Doctor German Ramirez of Madrid's La Paz-Carlos III hospital said Romero told him she had touched her face with her gloves as she removed her protective suit after leaving the quarantine room where the missionary was being treated.
"It seems like it was the gloves. The gloves touched the face," Ramirez told reporters gathered outside the hospital.
"It is possible that this was not a mistake as such. It could simply be an accident and logically, probably, she could not remember at the beginning because of the state of her health."
Romero herself said in an interview Wednesday in the online edition of El Pais newspaper that the point when she removed her protective suit was "the most critical moment in which it could have happened, but I am not sure".
- 'Mistake' or 'accident' -
Romero's is the first case of Ebola being transmitted outside of West Africa, where an outbreak which began at the start of the year has killed nearly 3,900 people and infected at least twice as many, according to the World Health Organization.
Romero was one of five people still in isolation in the hospital on Wednesday. Officials there said another case, a nursing assistant who had been admitted on Tuesday, was discharged after testing negative for Ebola.
The Madrid regional health minister Javier Gonzalez said he thought the infection had been due to a "mistake" on the part of the nurse or an "accident".
"She has said herself that she probably made a mistake. That reassures us because the safety protocol were observed correctly. If a mistake was made, we will have to find out why," he told reporters.
"We are not trying to blame her," he added. "I think it was an accident on the part of the patient."
Gonzalez earlier told regional lawmakers in a hearing that Romero had visited her family doctor shortly after feeling ill on September 29 and "concealed from the doctor the fact that she was a nurse who had been in direct contact with a patient infected with Ebola".

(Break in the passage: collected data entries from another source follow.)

(* ===== verification/UserCard.v ===== *)
(** The [UserCard] component (src/src/components/UserCard.jsx): its one
    piece of state [showMore] (initially [false], flipped by the button's
    functional update [prev => !prev]), its render, which reads
    [user.company.name] and [user.address.city] always and
    [user.address.street] and [user.address.zipcode] when expanded, and
    the store of card states that the parent's [key={user.id}] gives: one
    [showMore] per mounted key, kept while the key stays in the list,
    created collapsed when a key appears, dropped when it disappears. *)

From stdpp Require Import gmap.
From S2P Require Import Prelude User.
Local Open Scope string_scope.

Module Card.

(** ** State and transitions (lines 4 and 16) *)

(** [useState(false)] *)
Definition init_showMore : bool := false.

(** [setShowMore(prev => !prev)] *)
Definition toggle (showMore : bool) : bool := negb showMore.

(** The spec's view of the card: a two-state machine. *)
Inductive Mode := Collapsed | Expanded.

Definition mode_of (showMore : bool) : Mode := if showMore then Expanded else Collapsed.

(** One activation of the toggle button. *)
Inductive card_step : bool -> bool -> Prop :=
  | press_toggle b : card_step b (toggle b).

(** ** Render (lines 7-28) *)

(** The expanded block: phone, website, and "street, zipcode". *)
Record Details := MkDetails {
  d_phone : string;
  d_website : string;
  d_address : string
}.

(** The text the card shows, in document order. *)
Record CardView := MkCardView {
  cv_name : string;
  cv_handle : string;
  cv_email : string;
  cv_company : string;
  cv_city : string;
  cv_button : string;
  cv_details : option Details
}.

(** [{showMore && (<div>...</div>)}] *)
Definition render_details (u : User.t) (showMore : bool) : completion (option Details) :=
  if showMore then
    street <- read_street u ;;
    zip <- read_zipcode u ;;
    Normal (Some (MkDetails (User.phone u) (User.website u) (street ++ ", " ++ zip)))
  else Normal None.

(** The card's JSX, children evaluated in document order. *)
Definition render_card (u : User.t) (showMore : bool) : completion CardView :=
  comp <- read_company_name u ;;
  city <- read_city u ;;
  details <- render_details u showMore ;;
  Normal (MkCardView (User.name u) ("@" ++ User.username u) (User.email u) comp city
            (if showMore then "Hide Details" else "View More") details).

(** ** The interface the parent relies on *)

(** What [App] needs of a card component: the initial state of a mounted
    card, the effect of its button, its render, and the laws [App]'s
    theorems use.  [user_card] below is the implementation. *)
Class CardComponent := {
  card_init : bool;
  card_toggle : bool -> bool;
  card_render : User.t -> bool -> completion CardView;
  card_toggle_negb : forall b, card_toggle b = negb b;
  card_render_wf : forall u b, wf_user u = true -> is_normal (card_render u b) = true;
  card_render_details : forall u b v,
    card_render u b = Normal v -> is_Some (cv_details v) <-> b = true
}.

(** ** The keyed store of card states *)

(** [showMore] of every mounted card, by key. *)
Abbreviation CardStore := (gmap Z bool).

Section Store.
Context `{CardComponent}.

(** The children [filteredUsers.map(user => <UserCard key={user.id} .../>)]
    are rendered with keys [ks]: a key already mounted keeps its state, a
    new key mounts with the card's initial state, a key no longer listed
    is unmounted.  This is React's keyed reconciliation for unique keys;
    with a repeated key React keeps one state per card instance, which a
    store keyed by [user.id] does not represent. *)
Definition reconcile (old : CardStore) (ks : list Z) : CardStore :=
  foldr (fun k acc => <[k := default card_init (old !! k)]> acc) ∅ ks.

(** A click on the button of the card with key [k]. *)
Definition toggle_card (k : Z) (store : CardStore) : CardStore := alter card_toggle k store.

Lemma reconcile_lookup old ks k :
  reconcile old ks !! k =
    if bool_decide (k ∈ ks) then Some (default card_init (old !! k)) else None.
Proof.
  induction ks as [|k' ks IH]; simpl; [by rewrite lookup_empty|].
  rewrite lookup_insert, IH. repeat case_decide; case_bool_decide; set_solver.
Qed.

Lemma toggle_card_lookup k k' store :
  toggle_card k store !! k' =
    if decide (k = k') then card_toggle <$> store !! k' else store !! k'.
Proof. unfold toggle_card. rewrite lookup_alter. case_decide; subst; done. Qed.

End Store.

(** ** Lemmas on the card *)

Lemma toggle_involutive b : toggle (toggle b) = b.
Proof. by destruct b. Qed.

Lemma render_card_details_Normal u b v :
  render_card u b = Normal v -> is_Some (cv_details v) <-> b = true.
Proof.
  unfold render_card, render_details.
  destruct (read_company_name u); [|discriminate]. simpl.
  destruct (read_city u); [|discriminate]. simpl.
  destruct b; simpl.
  - destruct (read_street u); [|discriminate]. simpl.
    destruct (read_zipcode u); [|discriminate]. simpl.
    intros [= <-]. simpl. split; [done | eauto].
  - intros [= <-]. simpl. split; [intros []; discriminate | discriminate].
Qed.

Lemma render_card_wf u b : wf_user u = true -> is_normal (render_card u b) = true.
Proof.
  intros Hwf. unfold render_card, render_details.
  rewrite read_company_name_present, read_city_present by eauto with directory. simpl.
  destruct b; [|done].
  by rewrite read_street_present, read_zipcode_present by eauto with directory.
Qed.

(** [UserCard] implements the interface. *)
#[export] Instance user_card : CardComponent := {|
  card_init := init_showMore;
  card_toggle := toggle;
  card_render := render_card;
  card_toggle_negb := fun b => eq_refl;
  card_render_wf := render_card_wf;
  card_render_details := render_card_details_Normal
|}.

(** ** Theorems *)

(** C8: The render of a card whose nested objects are present: the always
    visible fields, the button label, and the details exactly when the
    card is expanded. *)
Theorem render_card_spec u showMore :
  has_address u = true -> has_company u = true ->
  render_card u showMore =
    Normal (MkCardView (User.name u) ("@" ++ User.username u) (User.email u)
              (company_of u) (city_of u)
              (if showMore then "Hide Details" else "View More")
              (if showMore
               then Some (MkDetails (User.phone u) (User.website u)
                            (street_of u ++ ", " ++ zipcode_of u))
               else None)).
Proof.
  intros Ha Hc. unfold render_card, render_details.
  rewrite read_company_name_present, read_city_present by done. simpl.
  destruct showMore; [|done]. by rewrite read_street_present, read_zipcode_present.
Qed.

(** C33: A card whose record has no [company] throws on [user.company.name],
    the first nested read, collapsed or expanded; one with a company but
    no [address] throws on [user.address.city]. *)
Theorem render_card_throw u showMore :
  (User.company u = None -> render_card u showMore = Throw (cannot_read "name")) /\
  (has_company u = true -> User.address u = None ->
   render_card u showMore = Throw (cannot_read "city")).
Proof.
  unfold render_card. split.
  - intros Hc. by rewrite read_company_name_throw.
  - intros Hc Ha. rewrite read_company_name_present by done. simpl.
    by rewrite read_city_throw.
Qed.

(** The card is a two-state machine: each toggle switches the mode, two
    toggles return to the start, and from the initial state the card is
    collapsed. *)
Theorem card_step_alternates b b' :
  card_step b b' -> mode_of b' <> mode_of b /\ (forall b'', card_step b' b'' -> b'' = b).
Proof.
  intros Hs. inversion Hs as [b0]; subst. split.
  - by destruct b.
  - intros b'' Hs'. inversion Hs'; subst. apply toggle_involutive.
Qed.

(** C19: Re-rendering with a new key list keeps the state of every card that
    stays, mounts every new card collapsed, and unmounts the others. *)
Theorem reconcile_spec (old : CardStore) ks k :
  (k ∈ ks -> old !! k = None -> reconcile old ks !! k = Some false) /\
  (k ∈ ks -> forall b, old !! k = Some b -> reconcile old ks !! k = Some b) /\
  (k ∉ ks -> reconcile old ks !! k = None).
Proof.
  rewrite !reconcile_lookup. split_and!.
  - intros Hk Ho. by rewrite bool_decide_true, Ho.
  - intros Hk b Ho. by rewrite bool_decide_true, Ho.
  - intros Hk. by rewrite bool_decide_false.
Qed.

(** ** Concrete runs on the fixture *)

Import Fixture.

Lemma render_card_spec_witness :
  has_address leanne = true /\ has_company leanne = true /\
  render_card leanne true =
    Normal (MkCardView "Leanne Graham" "@Bret" "Sincere@april.biz" "Romaguera-Crona"
              "Gwenborough" "Hide Details"
              (Some (MkDetails "1-770-736-8031 x56442" "hildegard.org"
                       "Kulas Light, 92998-3874"))).
Proof. split_and!; [reflexivity | reflexivity | apply render_card_spec; reflexivity]. Defined.

Lemma card_step_alternates_witness :
  card_step init_showMore true /\ mode_of true <> mode_of init_showMore /\
  (forall b'', card_step true b'' -> b'' = init_showMore).
Proof.
  assert (card_step init_showMore true) as Hs by apply (press_toggle false).
  split; [exact Hs | apply card_step_alternates, Hs].
Defined.

End Card.
Export Card.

She then called a medical helpline for hospital staff on October 2 and told them she had a fever, but was not admitted to hospital until October 6.
- Hairdressers under observation -
Safety protocol dictated that a fever of 38.6 degrees Celsius (101.5 Fahrenheit) or higher could be a symptom of Ebola, but Gonzalez said the nurse's temperature had never been recorded as having reached that level.
"One of the things we have now done is to change the protocol so that anyone with a temperature of a few tenths of a degree will be considered at risk," he said.
He rejected claims that medical staff were not adequately trained to treat Ebola patients safely, but admitted that "something clearly did not work" and the safety protocol may have to be "modified" further.
Gonzalez said that among the people who were being monitored after coming in contact with the nurse before she was hospitalised were "two hairdressers".
"After going to the family doctor she went to the hairdresser to get her legs waxed," he explained.